About this exercise = What lines in the material hold the string "center"? Return every one of them.

Data to use =
(** The loop returns when every candidate box has four coordinates. *)
Lemma iou_rows_total (b : list Q) (l : list detection) :
  length b = 4 -> Forall (fun c => length (d_box c) = 4) l ->
  exists ious,
    bbox_iou_rows eps_default (replicate (length l) b) (map d_box l) = ok ious.
Proof.
  intros Hb Hl. unfold bbox_iou_rows.
  rewrite length_replicate, length_map, Nat.eqb_refl.
  induction Hl as [|x l Hx _ (ious & IH)]; simpl.
  - by exists [].
  - destruct (GeometryFacts.bbox_iou_total eps_default b (d_box x) Hb Hx)
      as (v & ->).
    simpl. rewrite IH. simpl. by eexists.
Qed.

Lemma nms_loop_total thr cands keep :
  Forall (fun c => length (d_box c) = 4) cands ->
  exists out, nms_loop thr cands keep = ok out.
Proof.
  funelim (nms_loop thr cands keep); intros Hc.
  - by eexists.
  - by eexists.
  - exfalso. inversion Hc as [|? ? Hb Hrest]; subst.
    destruct (iou_rows_total (d_box best) (r :: rs) Hb Hrest) as (ious & E).
    match goal with
    | Heq : bbox_iou_rows _ _ _ = inl _ |- _ => rewrite E in Heq; discriminate Heq
    end.
  - match goal with
    | IH : Forall _ _ -> exists out, _ |- _ => apply IH
    end.
    inversion Hc as [|? ? _ Hrest]; subst.
    eapply Forall_of_sublist; [apply select_sublist|exact Hrest].
Qed.

(** ** One image *)

Lemma row_candidate_total (r : list Q) :
  5 < length r ->
  exists c, row_candidate r = ok c /\ length (d_box c) = 4.
Proof.
  destruct r as [|x [|y [|w [|h [|o [|c0 cs]]]]]]; simpl; try lia.
  intros _. unfold row_candidate. simpl. eexists. split; reflexivity.
Qed.

Lemma traverse_exists {A B} (f : A -> result B) (P : B -> Prop) (l : list A) :
  Forall (fun x => exists y, f x = ok y /\ P y) l ->
  exists l', traverse f l = ok l' /\ Forall P l'.
Proof.
  induction 1 as [|x l (y & Hy & Py) _ (l' & IH & Pl')]; simpl.
  - exists []. by split.
  - rewrite Hy. simpl. rewrite IH. simpl. exists (y :: l'). split; [done|].
    by constructor.
Qed.

Lemma to_corners_total (c : detection) :
  length (d_box c) = 4 ->
  exists c', to_corners c = ok c' /\ length (d_box c') = 4.
Proof.
  destruct c as [[|x [|y [|w [|h [|? ?]]]]] sc cl]; simpl; try discriminate.
  intros _. unfold to_corners. simpl. eexists. split; reflexivity.
Qed.

(** The detections of one image are either none, or what the loop makes
    of the sorted corner-form candidates. *)
Lemma nms_image_inv conf iou nc pred dets :
  nms_image conf iou nc pred = ok dets ->
  dets = [] \/
  exists corners, nms_loop iou (sort_desc corners) [] = ok dets.
Proof.
  unfold nms_image.
  destruct (Nat.ltb nc 5); [discriminate|].
  destruct (Nat.eqb nc 5); [discriminate|].
  intros H. apply bind_ok_inv in H as (cands & _ & H).
  destruct (select _ cands) as [|k kept].
  - left. by injection H as <-.
  - right. apply bind_ok_inv in H as (corners & _ & H). by exists corners.
Qed.

(** On a tensor of rows of [nc > 5] channels the decoder returns. *)
Lemma nms_image_total conf iou nc pred :
  5 < nc ->
  Forall (fun r => length r = nc) (concat (concat pred)) ->
  exists dets, nms_image conf iou nc pred = ok dets.
Proof.
  intros Hnc Hrows. unfold nms_image.
  destruct (Nat.ltb_spec nc 5); [lia|].
  destruct (Nat.eqb_spec nc 5); [lia|].
  destruct (traverse_exists row_candidate (fun c => length (d_box c) = 4)
              (concat (concat pred))) as (cands & -> & Hc).
  { eapply Forall_impl; [exact Hrows|]. intros r Hr. cbv beta in Hr.
    apply row_candidate_total. lia. }
  simpl bind.
  pose proof (Forall_of_sublist _ _ _
                (select_sublist
                   (map (fun c => Qltb conf (d_score c)) cands) cands) Hc) as Hk.
  destruct (select _ cands) as [|k kept]; [by eexists|].
  destruct (traverse_exists to_corners (fun c => length (d_box c) = 4) (k :: kept))
    as (corners & -> & Hcorners).
  { eapply Forall_impl; [exact Hk|]. intros c. apply to_corners_total. }
  simpl bind. apply nms_loop_total.
  unfold sort_desc. induction Hcorners; simpl; [constructor|].
  by apply insert_desc_Forall.
Qed.

(** C9.  The detections returned for an image are in descending order of
    score: a detection never scores above one that comes before it. *)
Theorem nms_output_descending conf iou nc pred dets :
  nms_image conf iou nc pred = ok dets ->
  forall i j di dj,
    i < j -> dets !! i = Some di -> dets !! j = Some dj ->
    (d_score dj <= d_score di)%Q.
Proof.
  intros H i j di dj Hij Hi Hj.
  apply nms_image_inv in H as [->|(corners & H)]; [discriminate|].
  apply nms_loop_kept in H as (kept & -> & Hsub & _). simpl in Hi, Hj.
  apply (pairs_lookup by_score_desc kept i j di dj); try assumption.
  eapply pairs_of_sublist; [exact Hsub|apply sort_desc_sorted].
Qed.

Lemma nms_output_descending_witness :
  exists d1 d2,
    nms_image (1 # 2) (1 # 2) 6
      [[[ [1; 1; 1; 1; 1; 6 # 10]; [5; 5; 1; 1; 1; 9 # 10] ]]]%Q
    = ok [d1; d2] /\
    (d_score d2 <= d_score d1)%Q.
Proof.
  let r := eval vm_compute in
      (nms_image (1 # 2) (1 # 2) 6
         [[[ [1; 1; 1; 1; 1; 6 # 10]; [5; 5; 1; 1; 1; 9 # 10] ]]]%Q) in
  match r with
  | inr [?d1; ?d2] =>
      exists d1, d2;
      assert (H : nms_image (1 # 2) (1 # 2) 6
                    [[[ [1; 1; 1; 1; 1; 6 # 10]; [5; 5; 1; 1; 1; 9 # 10] ]]]%Q
                  = ok [d1; d2]) by (vm_compute; reflexivity);
      split; [exact H|];
      apply (nms_output_descending _ _ _ _ _ H 0 1 d1 d2);
        [lia | reflexivity | reflexivity]
  end.
Defined.

(** The separation the loop does enforce: of two detections returned,
    the later one passed the mask of the earlier one, that is, the IoU
    [bbox_iou] computed for the pair was below the threshold. *)
Lemma nms_output_passed_mask conf iou nc pred dets :
  nms_image conf iou nc pred = ok dets ->
  forall i j di dj,
    i < j -> dets !! i = Some di -> dets !! j = Some dj ->
    passed_mask iou di dj.
Proof.
  intros H i j di dj Hij Hi Hj.
  apply nms_image_inv in H as [->|(corners & H)]; [discriminate|].
  apply nms_loop_kept in H as (kept & -> & _ & Hpairs). simpl in Hi, Hj.
  by apply (pairs_lookup (passed_mask iou) kept i j di dj).
Qed.

(** C2 (the code departs from it).  Two candidates with center-form
    boxes (0.5,0.5,1,1) and (0.7,0.5,0.6,1), scores 0.9 and 0.8: their
    corner-form boxes (0,0,1,1) and (0.4,0,1,1) overlap with IoU
    0.6/(1+eps) > 0.5, yet both are returned, because the loop's
    [bbox_iou] converts the corner-form boxes once more and finds an IoU
    below 0.5. *)
Theorem nms_keeps_overlapping_pair :
  exists d1 d2 u v,
    nms_image (1 # 2) (1 # 2) 6
      [[[ [1 # 2; 1 # 2; 1; 1; 1; 9 # 10];
          [7 # 10; 1 # 2; 3 # 5; 1; 1; 8 # 10] ]]]%Q
    = ok [d1; d2] /\
    iou_xyxy eps_default (d_box d1) (d_box d2) = ok v /\
    (v == (3 # 5) / (1 + eps_default))%Q /\ (1 # 2 < v)%Q /\
    bbox_iou eps_default (d_box d1) (d_box d2) = ok u /\ (u < 1 # 2)%Q.
Proof.
  let r := eval vm_compute in
      (nms_image (1 # 2) (1 # 2) 6
         [[[ [1 # 2; 1 # 2; 1; 1; 1; 9 # 10];
             [7 # 10; 1 # 2; 3 # 5; 1; 1; 8 # 10] ]]]%Q) in
  match r with
  | inr [?d1; ?d2] =>
      let u := eval vm_compute in
          (match bbox_iou eps_default (d_box d1) (d_box d2) with
           | inr u => u | inl _ => 0%Q end) in
      let v := eval vm_compute in
          (match iou_xyxy eps_default (d_box d1) (d_box d2) with
           | inr v => v | inl _ => 0%Q end) in
      exists d1, d2, u, v
  end.
  repeat split; vm_compute; reflexivity.
Qed.

(** ** Thresholds above every score *)

Lemma mask_none conf (flat : list (list Q)) (cands : list detection) :
  Forall2 (fun r c => row_candidate r = ok c) flat cands ->
  (forall r c, In r flat -> row_candidate r = ok c -> (d_score c <= conf)%Q) ->
  Forall (fun c => Qltb conf (d_score c) = false) cands.
Proof.
  induction 1 as [|r c flat cands Hrc _ IH]; intros Hscore; constructor.
  - unfold Qltb. destruct (Qlt_le_dec conf (d_score c)) as [Hlt|_]; [|reflexivity].
    exfalso. apply (Qlt_not_le _ _ Hlt).
    eapply Hscore; [|exact Hrc]. by left.
  - apply IH. intros r' c' Hr'. apply Hscore. by right.
Qed.

(** C4 (as the code has it).  With [conf_threshold = 1.1] the decoder
    returns the empty list for every prediction tensor with at least one
    class channel in which no candidate's score, objectness times best
    class score, exceeds 1.1. *)
Theorem nms_threshold_1_1 iou nc pred :
  5 < nc ->
  Forall (fun r => length r = nc) (concat (concat pred)) ->
  (forall r c, In r (concat (concat pred)) -> row_candidate r = ok c ->
               (d_score c <= 11 # 10)%Q) ->
  nms_image (11 # 10) iou nc pred = ok [].
Proof.
  intros Hnc Hrows Hscore. unfold nms_image.
  destruct (Nat.ltb_spec nc 5); [lia|].
  destruct (Nat.eqb_spec nc 5); [lia|].
  destruct (traverse_exists row_candidate (fun _ => True) (concat (concat pred)))
    as (cands & Hc & _).
  { eapply Forall_impl; [exact Hrows|]. intros r Hr. cbv beta in Hr.
    destruct (row_candidate_total r) as (c & Hcand & _); [lia|]. by exists c. }
  rewrite Hc. simpl bind.
  rewrite select_none; [reflexivity|].
  eapply mask_none; [apply traverse_Forall2, Hc|exact Hscore].
Qed.

Lemma nms_threshold_1_1_witness :
  nms_image (11 # 10) (1 # 2) 7
    [[[ [1; 1; 1; 1; 1; 6 # 10; 1]; [5; 5; 1; 1; 9 # 10; 1; 3 # 10] ]]]%Q
  = ok [].
Proof.
  apply (nms_threshold_1_1 (1 # 2) 7
           [[[ [1; 1; 1; 1; 1; 6 # 10; 1]; [5; 5; 1; 1; 9 # 10; 1; 3 # 10] ]]]%Q).
  - lia.
  - repeat constructor.
  - intros r c Hin Hr. simpl in Hin.
    destruct Hin as [<-|[<-|[]]]; vm_compute in Hr; injection Hr as <-;
      vm_compute; discriminate.
Defined.

(** C4 (as stated, refuted).  Objectness and class scores are raw
    network outputs: one candidate with objectness 2 and class score 1
    scores 2 > 1.1 and is returned. *)
Lemma nms_threshold_1_1_nonempty :
  nms_image (11 # 10) (1 # 2) 6 [[[ [0; 0; 1; 1; 2; 1] ]]]%Q
  = ok [Det [-1 # 2; -1 # 2; 1 # 2; 1 # 2]%Q 2 0].
Proof. vm_compute. reflexivity. Qed.

End NMSFacts.

(* ===================================================================== *)
(** * More about the geometry *)
(* ===================================================================== *)

Module GeometryMore.

Import Geometry GeometryFacts.
Local Open Scope Q_scope.

Lemma overlap_nonneg (lo1 hi1 lo2 hi2 : Q) : 0 <= overlap lo1 hi1 lo2 hi2.
Proof. apply clamp_min_nonneg. Qed.

Lemma overlap_apart (lo1 hi1 lo2 hi2 : Q) :
  hi1 <= lo2 -> overlap lo1 hi1 lo2 hi2 == 0.
Proof.
  intros H. unfold overlap. apply clamp_min_nonpos.
  pose proof (Q.le_min_l hi1 hi2). pose proof (Q.le_max_r lo1 lo2). lra.
Qed.

(** The edges of a center-form box along one axis. *)
Lemma edges_width (c w : Q) : c + w / 2 - (c - w / 2) == w.
Proof. field. Qed.

Lemma clamp_edges (c w : Q) :
  clamp_min 0 (c + w / 2 - (c - w / 2)) == clamp_min 0 w.
Proof. apply clamp_min_compat, edges_width. Qed.

(** The parts of the value [bbox_iou] returns on two four-coordinate
    boxes: intersection, the two areas, and how they compare. *)
Lemma bbox_iou_parts (eps x1 y1 w1 h1 x2 y2 w2 h2 : Q) :
  let inter :=
    overlap (x1 - w1 / 2) (x1 + w1 / 2) (x2 - w2 / 2) (x2 + w2 / 2)
    * overlap (y1 - h1 / 2) (y1 + h1 / 2) (y2 - h2 / 2) (y2 + h2 / 2) in
  let area1 := clamp_min 0 w1 * clamp_min 0 h1 in
  let area2 := clamp_min 0 w2 * clamp_min 0 h2 in
  exists v,
    bbox_iou eps [x1; y1; w1; h1] [x2; y2; w2; h2] = ok v /\
    v == inter / (area1 + area2 - inter + eps) /\
    0 <= inter /\ inter <= area1 /\ inter <= area2.
Proof.
  intros inter area1 area2. rewrite bbox_iou_unfold. cbv zeta.
  eexists. split; [reflexivity|].
  fold inter. rewrite !clamp_edges. fold area1 area2.
  split; [reflexivity|].
  split; [apply Qmult_le_0_compat; apply overlap_nonneg|].
  split.
  - apply mult_le_mult; try apply overlap_nonneg.
    + rewrite <- (clamp_edges x1 w1). apply overlap_le_l.
    + rewrite <- (clamp_edges y1 h1). apply overlap_le_l.
  - apply mult_le_mult; try apply overlap_nonneg.
    + rewrite <- (clamp_edges x2 w2). apply overlap_le_r.
    + rewrite <- (clamp_edges y2 h2). apply overlap_le_r.
Qed.

(** The quotient lies in the unit interval.  The upper bound is stated
    as [<=]: it rests on [inter <= area1], [inter <= area2] and
    [0 <= eps] only, comparisons that rounding to nearest preserves,
    whereas the strict bound of exact arithmetic is lost in floating
    point once the areas absorb [eps]. *)
Lemma bbox_iou_in_unit (eps : Q) (b1 b2 : list Q) (v : Q) :
  0 < eps -> length b1 = 4%nat -> length b2 = 4%nat ->
  bbox_iou eps b1 b2 = ok v -> 0 <= v /\ v <= 1.
Proof.
  intros Heps H1 H2 Hv.
  destruct b1 as [|x1 [|y1 [|w1 [|h1 [|? ?]]]]]; try discriminate.
  destruct b2 as [|x2 [|y2 [|w2 [|h2 [|? ?]]]]]; try discriminate.
  destruct (bbox_iou_parts eps x1 y1 w1 h1 x2 y2 w2 h2)
    as (v' & Hv' & Ev & H0 & Ha1 & Ha2).
  rewrite Hv in Hv'. injection Hv' as <-. rewrite Ev.
  set (inter := overlap _ _ _ _ * overlap _ _ _ _) in *.
  set (a1 := clamp_min 0 w1 * clamp_min 0 h1) in *.
  set (a2 := clamp_min 0 w2 * clamp_min 0 h2) in *.
  split.
  - apply Qle_shift_div_l; lra.
  - apply Qle_shift_div_r; lra.
Qed.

Completed exercise =
(** C2 (the code departs from it).  Two candidates with center-form
(** The edges of a center-form box along one axis. *)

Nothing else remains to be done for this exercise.